Lemma read_enough n s :
  (length s <= n)%nat →
  (∀ f f' room, (2 * length s <= f)%nat → (2 * length s <= f')%nat →
     read_fuel f room s = read_fuel f' room s ∧ members f room s = members f' room s) ∧
  (∀ f f' room, (2 * length s < f)%nat → (2 * length s < f')%nat →
     elements f room s = elements f' room s).
Proof.
  revert s. induction n as [|n IH]; intros s Hn.
  { destruct s; [|cbn in Hn; lia]. split; [by intros [|f] [|f'] room|].
    intros [|[|f]] [|[|f']] room; cbn; lia || done. }
  assert (Hv : ∀ f f' room, (2 * length s <= f)%nat → (2 * length s <= f')%nat →
                 read_fuel f room s = read_fuel f' room s).
  { destruct s as [|c0 s0]; [by intros [|f] [|f'] room|].
    intros [|f] [|f'] room Hf Hf'; [cbn in *; lia..|]. cbn [read_fuel].
    destruct (skip_ws (c0 :: s0)) as [|c r] eqn:E; [done|]. apply skip_shorter in E.
    destruct (IH r ltac:(lia)) as [Hm He].
    case_decide; [destruct room as [|room]; [done|]|case_decide; [destruct room as [|room]; [done|]|done]].
    - by rewrite (proj2 (Hm f f' room ltac:(lia) ltac:(lia))).
    - by rewrite (He f f' room ltac:(lia) ltac:(lia)). }
  split; [intros f f' room Hf Hf'; split; [by apply Hv|]|].
  - destruct s as [|c0 s0]; [by destruct f, f'|]. destruct f as [|f], f' as [|f']; [cbn in *; lia..|].
    cbn [members]. destruct (skip_ws (c0 :: s0)) as [|c r] eqn:E; [done|]. apply skip_shorter in E.
    case_decide; [|done]. destruct (unquote r) as [[k r1]|] eqn:E1; [|done]. apply unquote_shorter in E1. cbn.
    destruct (skip_ws r1) as [|d r2] eqn:E2; [done|]. apply skip_shorter in E2. case_decide; [|done].
    rewrite (proj1 (proj1 (IH r2 ltac:(lia)) f f' room ltac:(lia) ltac:(lia))).
    destruct (read_fuel f' room r2) as [[v r3]|] eqn:E3; [|done]. apply read_shorter in E3. cbn.
    destruct (skip_ws r3) as [|e r4] eqn:E4; [done|]. apply skip_shorter in E4. case_decide; [|done].
    by rewrite (proj2 (proj1 (IH r4 ltac:(lia)) f f' room ltac:(lia) ltac:(lia))).
  - intros [|f] [|f'] room Hf Hf'; [lia..|]. cbn [elements]. rewrite (Hv f f' room) by lia.
    destruct (read_fuel f' room s) as [[v r1]|] eqn:E1; [|done]. apply read_shorter in E1. cbn.
    destruct (skip_ws r1) as [|e r2] eqn:E2; [done|]. apply skip_shorter in E2. case_decide; [|done].
    by rewrite (proj2 (IH r2 ltac:(lia)) f f' room ltac:(lia) ltac:(lia)).
Qed.

(** More fuel than [readValue] gives changes nothing. *)
Lemma readValue_fuel room s f : (2 * length s <= f)%nat → read_fuel f room s = readValue room s.
Proof. intros Hf. by apply (read_enough (length s) s). Qed.

(** ** What is read is UTF-8 *)

Lemma unescape_well_formed s t r : unescape s = Some (t, r) → well_formed t.
Proof.
  destruct s as [|c s]; cbn; [done|].
  destruct (bool_decide (code c ∈ [34; 92; 47])) eqn:E.
  { apply bool_decide_eq_true in E. set_unfold. intros [= <- <-]. apply well_formed_ascii. lia. }
  repeat (case_match; [by intros [= <- <-]; apply well_formed_ascii|]).
  case_match; [|done]. unfold unescape_u. destruct (getu4 s) as [[x q]|]; cbn [mbind option_bind]; [|done].
  case_match; [|intros [= <- <-]; apply well_formed_rune].
  destruct q as [|a [|b q]]; [by intros [= <- <-]; apply (well_formed_rune RuneError)..|].
  destruct (decide _); [destruct (getu4 q) as [[y p]|]; [case_match|]|];
    intros [= <- <-]; apply well_formed_rune || apply (well_formed_rune RuneError).
Qed.

Lemma unquote_well_formed f s x r : unquote_fuel f s = Some (x, r) → well_formed x.
Proof.
  revert s x r. induction f as [|f IH]; intros [|c s] x r; cbn [unquote_fuel]; try done.
  case_decide; [intros [= <- <-]; apply well_formed_nil|]. case_decide.
  - destruct (unescape s) as [[t q]|] eqn:E; [|done]. cbn.
    destruct (unquote_fuel f q) as [[y p]|] eqn:E'; [|done]. intros [= <- <-].
    eauto using well_formed_app, unescape_well_formed.
  - case_match; [done|]. destruct (DecodeRune (c :: s)) as [rr w].
    destruct (unquote_fuel f (drop w (c :: s))) as [[y p]|] eqn:E'; [|done]. intros [= <- <-].
    eauto using well_formed_app, well_formed_rune.
Qed.

(** Every string of a tree, keys included. *)
Inductive all_strings (P : bytes → Prop) : json → Prop :=
  | all_null : all_strings P JNull
  | all_bool b : all_strings P (JBool b)
  | all_num n : all_strings P (JNum n)
  | all_str s : P s → all_strings P (JStr s)
  | all_arr l : Forall (all_strings P) l → all_strings P (JArr l)
  | all_obj l : Forall (λ kv, P kv.1 ∧ all_strings P kv.2) l → all_strings P (JObj l).

Lemma word_literal w v s x r : word w v s = Some (x, r) → x = v.
Proof. unfold word. case_decide; by intros [= <- _]. Qed.

(** Keep what is known of a string that was read. *)
Ltac sub_string :=
  match goal with
  | H : unquote ?s = Some (?x, _) |- _ =>
      lazymatch goal with
      | _ : well_formed x |- _ => fail
      | |- _ => pose proof (unquote_well_formed _ _ _ _ H)
      end
  end.

Lemma read_well_formed f :
  (∀ room s v r, read_fuel f room s = Some (v, r) → all_strings well_formed v) ∧
  (∀ room s l r, members f room s = Some (l, r) →
     Forall (λ kv, well_formed kv.1 ∧ all_strings well_formed kv.2) l) ∧
  (∀ room s l r, elements f room s = Some (l, r) → Forall (all_strings well_formed) l).
Proof.
  induction f as [|f (IHv & IHm & IHe)]; [done|]. split_and!; intros room s x q H; cbn in H.
  - destruct (skip_ws s) as [|c r] eqn:E; [done|].
    repeat case_decide; try destruct room as [|room]; try done;
      try (apply word_literal in H as ->; by constructor);
      repeat (sub_string || sub_reader); by constructor; eauto.
  - repeat (sub_string || sub_reader); try done; repeat constructor; cbn; eauto.
  - repeat (sub_string || sub_reader); try done; repeat constructor; cbn; eauto.
Qed.

Lemma readValue_well_formed room s v r : readValue room s = Some (v, r) → all_strings well_formed v.
Proof. apply read_well_formed. Qed.

(** ** Nothing written can be taken for markup *)

(** Not a control byte and none of [<], [>], [&]. *)
Definition inert (c : ascii) : Prop := 32 <= code c ∧ code c ≠ 60 ∧ code c ≠ 62 ∧ code c ≠ 38.

Definition inertb (c : ascii) : bool := (32 <=? code c) && negb (bool_decide (code c ∈ [60; 62; 38])).

Lemma forallb_inert l : forallb inertb l = true → Forall inert l.
Proof.
  rewrite forallb_forall. intros H. apply Forall_forall. intros c Hc%list_elem_of_In%H.
  unfold inertb in Hc. rewrite andb_true_iff, negb_true_iff, Z.leb_le, bool_decide_eq_false in Hc.
  unfold inert. set_unfold. lia.
Qed.

Lemma escape_inert s r w : rune_form s r w → Forall inert (escape_rune (r, take w s)).
Proof.
  intros Hf. assert (Hh : ∀ c c' b, take w s = c :: c' :: b → Forall inert (c :: c' :: b)).
  { intros c c' b E. rewrite <- E. unfold inert.
    destruct Hf as [| |c0 c1 q H R1|c0 c1 c2 q H R1 R2|c0 c1 c2 c3 q H R1 R2 R3]; cbn in E; try done;
      unfold in_range in *; rewrite ?andb_true_iff, ?Z.leb_le in *; cbn; repeat constructor; lia. }
  assert (Hne : take w s ≠ []) by (by destruct Hf).
  unfold escape_rune. cbn [fst snd]. destruct (take w s) as [|c [|c' b]]; [done| |].
  - apply forallb_inert. clear. by destruct c as [[] [] [] [] [] [] [] []].
  - case_match eqn:E; [|by apply Hh].
    by apply orb_true_iff in E as [->%Z.eqb_eq| ->%Z.eqb_eq]; apply forallb_inert.
Qed.

Lemma appendString_inert s : Forall inert (appendString s).
Proof.
  unfold appendString. assert (Hq : Forall inert [QUOTE]) by (by apply forallb_inert).
  apply Forall_cons_2; [by inversion Hq|]. apply Forall_app_2; [|done].
  apply Forall_concat, Forall_fmap, Forall_forall. intros [r b] (q & w & Hf & E)%runes_form.
  cbn in *. subst b. by eapply escape_inert.
Qed.

Lemma commas_inert l : Forall (Forall inert) l → Forall inert (commas l).
Proof.
  induction 1 as [|x l Hx Hl IH]; [constructor|]. destruct l as [|y l]; [done|]. rewrite commas_cons.
  apply Forall_app_2; [done|]. apply (Forall_app_2 _ [_]); [by apply forallb_inert|done].
Qed.

Lemma brackets_inert l : Forall (Forall inert) l → Forall inert (brackets l).
Proof.
  intros H. unfold brackets. repeat apply Forall_app_2; [by apply forallb_inert| |by apply forallb_inert].
  by apply commas_inert.
Qed.

Lemma braces_inert l : Forall (Forall inert) l → Forall inert (braces l).
Proof.
  intros H. unfold braces. repeat apply Forall_app_2; [by apply forallb_inert| |by apply forallb_inert].
  by apply commas_inert.
Qed.

Lemma field_inert k x : Forall inert x → Forall inert (field k x).
Proof.
  intros H. unfold field. repeat apply Forall_app_2; [apply appendString_inert|by apply forallb_inert|done].
Qed.

Lemma itoa_inert n : Forall inert (itoa n).
Proof.
  assert (Hu : ∀ m, 0 <= m → Forall inert (utoa m)).
  { intros m Hm. eapply Forall_impl; [exact (utoa_digits m Hm)|]. cbn. unfold is_digit, inert.
    intros c. rewrite andb_true_iff, !Z.leb_le. lia. }
  unfold itoa. destruct (Z.ltb_spec n 0); [|by apply Hu]. apply (Forall_app_2 _ [_]); [by apply forallb_inert|]. apply Hu. lia.
Qed.

Lemma strings_inert l : Forall (Forall inert) (map appendString l).
Proof. apply Forall_fmap, Forall_true. apply appendString_inert. Qed.

Lemma marshal_inert v : Forall inert (marshal v).
Proof.
  induction v as [|s|n|m|l|l|l IH] using value_nested_ind; cbn [marshal].
  - by apply forallb_inert.
  - apply appendString_inert.
  - apply itoa_inert.
  - by apply forallb_inert.
  - apply brackets_inert, strings_inert.
  - apply brackets_inert, Forall_fmap, Forall_true. intros x. apply brackets_inert, strings_inert.
  - by apply brackets_inert, Forall_fmap.
Qed.

End Json.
□ □ □ □
Reproduce word for word the material above, beginning with the line that contains "Proof. apply read_well_formed. Qed." and ending with the line that contains "Definition inertb (c".

Proof. apply read_well_formed. Qed.

(** ** Nothing written can be taken for markup *)

(** Not a control byte and none of [<], [>], [&]. *)
Definition inert (c : ascii) : Prop := 32 <= code c ∧ code c ≠ 60 ∧ code c ≠ 62 ∧ code c ≠ 38.

Definition inertb (c : ascii) : bool := (32 <=? code c) && negb (bool_decide (code c ∈ [60; 62; 38])).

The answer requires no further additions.